Dietary conservatism is a foraging strategy in which individuals show a prolonged reluctance to eat novel foods, even after neophobia has been overcome. Within any given population of foragers, some will exhibit DC and some will exhibit adventurous consumption, an alternative strategy in which individuals readily accept novel food immediately after neophobia has waned. It is important to emphasise that DC and neophobia are distinct processes distinguished by the persistence of an individual’s reluctance to eat over repeated encounters with novel food and over long time periods.
Background
Animals are often faced with a choice between eating familiar food or expanding their diet by consuming a novel item. It has long been recognised that animals hesitate to approach novel foods they encounter and this initial fear of novelty lasts only a matter of minutes in most animals. By contrast, a second response to novel food has been identified, in which, after the foragers have overcome their neophobia to approach and made contact with novel food, they continue to avoid eating it for considerable periods of time. This much longer avoidance of novel food is called “Dietary Conservatism” and has been shown to have a genetic basis. Unlike neophobia, DC does not rapidly subside over repeated encounters. For example, Kelly found that among wild birds, some individuals avoided novel food for more than 2 years and 200 exposures, even though the novel food was conspicuous and fully palatable.

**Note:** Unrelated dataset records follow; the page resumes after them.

(* ===== verification/ElfProps.v ===== *)
(** * The loader puts the program where its headers say

    Every page-aligned segment ends up mapped with the bytes of the file,
    followed by zeros; a segment that does not start on a page loses the
    beginning of its contents. *)

From S2P Require Import Prelude Lib Pmm PmmFacts Vmm PageTables VmmFacts VmmProps Heap VirtMem Machine Checks Samples Uixfs Keyboard KeyboardProps Elf.

Module ElfProps.
Import Lib Pmm PmmFacts Vmm PageTables VmmFacts VmmProps Heap VirtMem Machine Checks Samples Uixfs Keyboard KeyboardProps Elf.

(** ** Segments *)

(** Pages of a segment. *)
Definition seg_pages (ph : phdr) : Z := (ph_memsz ph + 4095) / 4096.

(** A segment the loader handles: on a page boundary, inside the image and the
    lower half of the address space. *)
Record seg_ok (img : list Z) (ph : phdr) : Prop := SegOk {
  sg_page : ph_vaddr ph mod 4096 = 0;
  sg_addr : 4096 ≤ ph_vaddr ph;
  sg_off : 0 ≤ ph_offset ph;
  sg_file : 0 ≤ ph_filesz ph ≤ ph_memsz ph;
  sg_img : ph_offset ph + ph_filesz ph ≤ Z.of_nat (length img);
  sg_top : ph_vaddr ph + ph_memsz ph + 8192 < 2 ^ 47;
}.

(** The byte of the program at address [a]. *)
Definition seg_byte (img : list Z) (ph : phdr) (a : Z) : Z :=
  if a - ph_vaddr ph <? ph_filesz ph then default 0 (img !! Z.to_nat (ph_offset ph + (a - ph_vaddr ph))) else 0.

Lemma land_page_w x : 0 ≤ x < 2 ^ 64 → Z.land x (~w (UIX_PAGE_SIZE - 1)) = x - x mod 4096.
Proof.
  intros Hx. change (~w (UIX_PAGE_SIZE - 1)) with (Z.land (Z.ones 64) (Z.lnot (Z.ones 12))).
  rewrite Z.land_assoc, Z.land_ones, (Z.mod_small x (2 ^ 64)) by lia.
  rewrite <-Z.ldiff_land, Z.ldiff_ones_r by lia. rewrite Z.shiftl_mul_pow2, Z.shiftr_div_pow2 by lia.
  change (2 ^ 12) with 4096. pose proof (Z.div_mod x 4096). lia.
Qed.

Section segment.
Context (img : list Z) (ph : phdr) (Hok : seg_ok img ph) (Hlen : Z.of_nat (length img) < 2 ^ 62).

Lemma seg_start_eq : seg_start ph = ph_vaddr ph.
Proof using Hok. destruct Hok. unfold seg_start. rewrite land_page_w by lia. lia. Qed.

Lemma seg_end_eq : seg_end ph = ph_vaddr ph + 4096 * seg_pages ph.
Proof using Hok.
  destruct Hok. unfold seg_end, seg_pages, UIX_PAGE_SIZE, wrap64.
  rewrite Zplus_mod_idemp_l, Zminus_mod_idemp_l, Z.mod_small by lia.
  change 4096 with UIX_PAGE_SIZE at 2. rewrite land_page_w by lia. Z.div_mod_to_equations. lia.
Qed.
(* ===== verification/SyscallProps.v ===== *)
(** * Waiting for children

    [wait4] on the registry of tasks: which child it reaps, what it leaves, and
    that its search ends. *)

From S2P Require Import Prelude Lib Pmm Vmm Heap VirtMem Machine Checks Samples Idt Task Sched Keyboard Pci Virtio Uixfs Elf Process Apic Syscall.

Module SyscallProps.
Import Lib Pmm Vmm Heap VirtMem Machine Checks Samples Idt Task Sched Keyboard Pci Virtio Uixfs Elf Process Apic Syscall.

(** ** The registry *)

(** The tasks [ts] linked by [next_all] from the address [a]. *)
Fixpoint all_chain (m : gmap Z task) (a : Z) (ts : list Z) : Prop :=
  match ts with
  | [] => a = 0
  | x :: ts => a = x ∧ x ≠ 0 ∧ ∃ tk, m !! x = Some tk ∧ all_chain m (next_all tk) ts
  end.

Definition registry {D} (s : kst D) (ts : list Z) : Prop :=
  all_chain (tasks (k_sched s)) (all_tasks (k_sched s)) ts ∧ NoDup ts.

(** The first task of [ts] that is a zombie child to be reaped. *)
Fixpoint first_zombie (m : gmap Z task) (parent want : Z) (ts : list Z) : option (Z * task) :=
  match ts with
  | [] => None
  | x :: ts =>
      match m !! x with
      | Some tk => if is_zombie_child tk parent want then Some (x, tk) else first_zombie m parent want ts
      | None => None
      end
  end.

Lemma first_zombie_Some m parent want ts z zt :
  first_zombie m parent want ts = Some (z, zt) → z ∈ ts ∧ m !! z = Some zt ∧ is_zombie_child zt parent want = true.
Proof.
  induction ts as [|x ts IH]; cbn; [done|]. destruct (m !! x) as [tk|] eqn:E; [|done].
  destruct (is_zombie_child tk parent want) eqn:Ez.
  - intros [= <- <-]. split_and!; [apply list_elem_of_here|done..].
  - intros H. destruct (IH H) as (? & ? & ?). split_and!; [by apply list_elem_of_further|done..].
Qed.

Lemma all_chain_dom m a ts x : all_chain m a ts → x ∈ ts → is_Some (m !! x).
Proof.
  revert a. induction ts as [|y ts IH]; intros a Hc Hx; [by apply not_elem_of_nil in Hx|].
  destruct Hc as (_ & _ & tk & Hy & Hc). apply elem_of_cons in Hx as [->|Hx]; [by exists tk|by eapply IH].
Qed.

Lemma all_chain_nonzero m a ts x : all_chain m a ts → x ∈ ts → x ≠ 0.
Proof.
  revert a. induction ts as [|y ts IH]; intros a Hc Hx; [by apply not_elem_of_nil in Hx|].
  destruct Hc as (_ & Hy & tk & _ & Hc). apply elem_of_cons in Hx as [->|Hx]; [done|by eapply IH].
Qed.

Lemma registry_size {D} (s : kst D) ts : registry s ts → (length ts < list_fuel s)%nat.
Proof.
  intros [Hc Hn]. unfold list_fuel. rewrite <-size_dom. rewrite <-(size_list_to_set (C := gset Z) ts Hn).
  apply Nat.lt_succ_r, subseteq_size. intros x Hx. apply elem_of_list_to_set in Hx. apply elem_of_dom.
  by eapply all_chain_dom.
Qed.

Section wait4.
Context {D : Type} {HW : Hardware D} {SY : Symbols} {PR : Programs}.

Lemma find_zombie_run (s : kst D) parent want ts a fuel :
  all_chain (tasks (k_sched s)) a ts → (length ts < fuel)%nat →
  find_zombie_from fuel a parent want s =
    Ok (default 0 (fst <$> first_zombie (tasks (k_sched s)) parent want ts)) s.
Proof.
  revert a fuel. induction ts as [|x ts IH]; intros a [|fuel] Hc Hf; cbn [length] in Hf; try lia; cbn [find_zombie_from].
  - cbn in Hc. by rewrite Hc.
  - destruct Hc as (-> & Hx & tk & E & Hc). rewrite (proj2 (Z.eqb_neq _ _) Hx).
    rewrite (bind_Ok_eq _ _ s tk s) by (unfold get_task, gets, mbind, M_bind; by rewrite E).
    cbn [first_zombie]. rewrite E. destruct (is_zombie_child tk parent want); [done|]. apply IH; [done|lia].
Qed.

Lemma task_find_zombie_run (s : kst D) parent want ts :
  registry s ts →
  task_find_zombie parent want s = Ok (default 0 (fst <$> first_zombie (tasks (k_sched s)) parent want ts)) s.
Proof.
  intros Hr. unfold task_find_zombie. rewrite (bind_Ok_eq _ _ s (list_fuel s) s) by done.
  rewrite (bind_Ok_eq _ _ s (all_tasks (k_sched s)) s) by done.
  apply find_zombie_run; [apply Hr|by apply registry_size].
Qed.

(** The caller's status word, where it wants one. *)
Definition status_ok (s : kst D) (p lim : Z) (m : mem) : Prop := p = 0 ∨ holds (vm s) p (p + 8) lim m.

(** The kernel after [wait4] reaped [z]: it is dead, and its status is in the
    caller's memory; no other task changed. *)
Record reaped (s : kst D) (z : Z) (zt : task) (p lim : Z) (m : mem) (s' : kst D) : Prop := Reaped {
  rp_sched : k_sched s' = set_tasks (<[z := set_state TASK_DEAD zt]> (tasks (k_sched s))) (k_sched s);
  rp_status : p ≠ 0 → worked p (p + 8) lim (vm s) (st64 p (wrap64 (exit_status zt)) m) (vm s');
}.

Lemma store_status s p lim m w :
  status_ok s p lim m →
  ∃ v, (if p =? 0 then mret tt else liftk (vstn 8 p w)) s = Ok tt (with_vm v s) ∧
    (p ≠ 0 → worked p (p + 8) lim (vm s) (st64 p w m) v).
Proof.
  intros Hs. destruct (Z.eqb_spec p 0) as [E|E].
  - exists (vm s). split; [by rewrite with_vm_id|done].
  - destruct Hs as [?|Hh]; [done|]. destruct (liftk_store s p (p + 8) lim m 8 p w Hh) as (v & Ev & Hv); [lia..|].
    by exists v.
Qed.

Lemma wait4_try_run s ts t tk want p lim m :
  registry s ts → tasks (k_sched s) !! t = Some tk → status_ok s p lim m →
  match first_zombie (tasks (k_sched s)) (pid tk) want ts with
  | Some (z, zt) => ∃ s', wait4_try t want p s = Ok (Some (pid zt)) s' ∧ reaped s z zt p lim m s'
  | None => wait4_try t want p s = Ok None s
  end.
Proof.
  intros Hr Ht Hst. unfold wait4_try.
  rewrite (bind_Ok_eq _ _ s tk s) by (unfold get_task, gets, mbind, M_bind; by rewrite Ht).
  rewrite (bind_Ok_eq _ _ _ _ _ (task_find_zombie_run s (pid tk) want ts Hr)).
  destruct (first_zombie _ _ _ _) as [[z zt]|] eqn:E; [|done]. cbn [fmap option_fmap option_map fst default from_option id].
  destruct (first_zombie_Some _ _ _ _ _ _ E) as (Hin & Hz & _).
  assert (Hz0 : z ≠ 0) by (by eapply all_chain_nonzero; [apply Hr|]). rewrite (proj2 (Z.eqb_neq _ _) Hz0).
  rewrite (bind_Ok_eq _ _ s zt s) by (unfold get_task, gets, mbind, M_bind; by rewrite Hz).
  destruct (store_status s p lim m (wrap64 (exit_status zt)) Hst) as (v & Ev & Hv).
  rewrite (bind_Ok_eq _ _ _ _ _ Ev). unfold upd_task.
  erewrite bind_Ok_eq; [|erewrite bind_Ok_eq; [done|unfold get_task, gets, mbind, M_bind; cbn; by rewrite Hz]].
  eexists. split; [reflexivity|]. split; [done|]. intros Hp. destruct (Hv Hp) as [Hh Hs].
  destruct (holds_out v p (p + 8) lim _ (out (vp v) ++ [KPrintf "[info] wait4: pid %u reaped %u (status %u)\n"
    [KU (wrap32 (pid tk)); KU (wrap32 (pid zt)); KU (wrap32 (exit_status zt))]]) Hh) as [Hh' Hs'].
  split; [done|]. by eapply spared_trans.
Qed.

Lemma all_chain_insert mp a ts z tk tk' :
  mp !! z = Some tk → next_all tk' = next_all tk → all_chain mp a ts → all_chain (<[z := tk']> mp) a ts.
Proof.
  intros Hz Hn. revert a. induction ts as [|x ts IH]; intros a Hc; [done|]. destruct Hc as (-> & Hx & tx & E & Hc).
  split; [done|]. split; [done|]. destruct (decide (x = z)) as [->|Hne].
  - exists tk'. rewrite lookup_insert_eq. split; [done|]. rewrite Hn. assert (tx = tk) as -> by congruence. by apply IH.
  - exists tx. rewrite lookup_insert_ne by done. split; [done|]. by apply IH.
Qed.

Lemma reaped_registry s ts z zt p lim m s' :
  registry s ts → tasks (k_sched s) !! z = Some zt → reaped s z zt p lim m s' → registry s' ts.
Proof.
  intros [Hc Hn] Hz [E _]. split; [|done]. rewrite E. cbn. by eapply all_chain_insert.
Qed.

(** A task that was reaped is not found again. *)
Lemma reaped_gone s z zt p lim m s' parent want ts zt' :
  reaped s z zt p lim m s' → first_zombie (tasks (k_sched s')) parent want ts ≠ Some (z, zt').
Proof.
  intros [E _] H. apply first_zombie_Some in H as (_ & Hz & Hc). rewrite E in Hz. cbn in Hz.
  rewrite lookup_insert_eq in Hz. injection Hz as <-. done.
Qed.

End wait4.

(** ** A parent and its zombie *)

#[local] Instance quiet_hw : Hardware unit :=
  Build_Hardware unit (λ _ _ d, (0, d)) (λ _ _ _ d, d) (λ _ d, (0, d)) (λ _ _ d, d) (λ _ d, (0, d)) (λ _ _ d, d)
    (λ d, (0, d)) (λ _ d, (0, d)) (λ d m, (d, m)).
#[local] Instance sample_symbols : Symbols := Build_Symbols 0 0 0 0 0.
#[local] Instance sample_programs : Programs := Build_Programs [] [].

Definition parent_task : task := set_next_all 0x3000 (set_pid 1 task_zero).
Definition child_task : task := set_state TASK_ZOMBIE (set_exit_status 7 (set_ppid 1 (set_pid 2 task_zero))).

Definition family : kst unit :=
  set_k_sched (set_current 0x2000 (set_all_tasks 0x2000 (set_tasks {[0x2000 := parent_task; 0x3000 := child_task]} sched0)))
    user_kernel.

Definition wait4_frame (want status : Z) : iframe :=
  Iframe SYS_wait4 0 0 0 0 status want 0 0 0 0 0 0 0 0 128 0 0 0 0 0 0.

Lemma family_registry : registry family [0x2000; 0x3000].
Proof.
  split; [|apply (bool_decide_unpack _); reflexivity].
  split; [done|]. split; [done|]. exists parent_task. split; [done|].
  split; [done|]. split; [done|]. by exists child_task.
Qed.

(** ** [wait4] *)



End SyscallProps.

One observation about the phenomenon of DC is that each of the forager populations examined so far has included some individuals that are consistently conservative. However, the rest of the population exhibit a clearly different response to foraging encounters with novel foods. “Adventurous consumers” eat novel food as soon as they encounter it, or after their neophobia has waned enough for them to approach and touch it. In all vertebrate populations tested so far, both AC and DC strategies have been represented by a sizable proportion of the population.
Plasticity in expression of DC
Although DC is a trait with a genetic basis, its expression is, like any behaviour, a dynamic interaction between genes and the environment. Specifically, the expression of DC has been shown to be influenced by an individual’s experience of the encounter with novel food in different contexts. For example, extended experience with multiple different colours of novel food makes a DC individual more likely to accept an additional novel colour. Conversely, encounters with novel food which is distasteful, increases the strength of the DC response, making the individual extremely averse to novel foods thereafter. Social cues can also be important. If a domestic chick observes another individual consuming novel food, then the avoidance of novel food by the observer is reduced. Alternatively, if chicks cannot see the food choice, and their companion is simply a competitor for food, then DC individuals become more DC and only take the familiar food. The strength of expression of DC also depends on the forager’s perceived risk of predation pressure, hunger levels, and perceived availability of food.
Maintenance of DC and AC foraging strategies
It is possible that the balance of DC and AC foraging strategies in a population is influenced by the forager’s ecology. For example, DC may be favoured in habitats where prey are relatively cryptic, since it allows the predator to specialise on a single prey type. In this way DC individuals could benefit from the use of a ‘search image’ for that prey type and the accumulation of experience of handling that prey. In addition, where there are many toxic prey types, DC foragers may be favoured as they are less likely to be poisoned if they eat only nontoxic prey, with which they are already familiar. By contrast, AC foragers may be favoured in environments with a high diversity of prey, but a low abundance of individual prey types. In such an environment, AC predators would more quickly discover which of the available range of prey are edible and would then be able to exploit all of those prey types, rather than a familiar, but smaller, subset.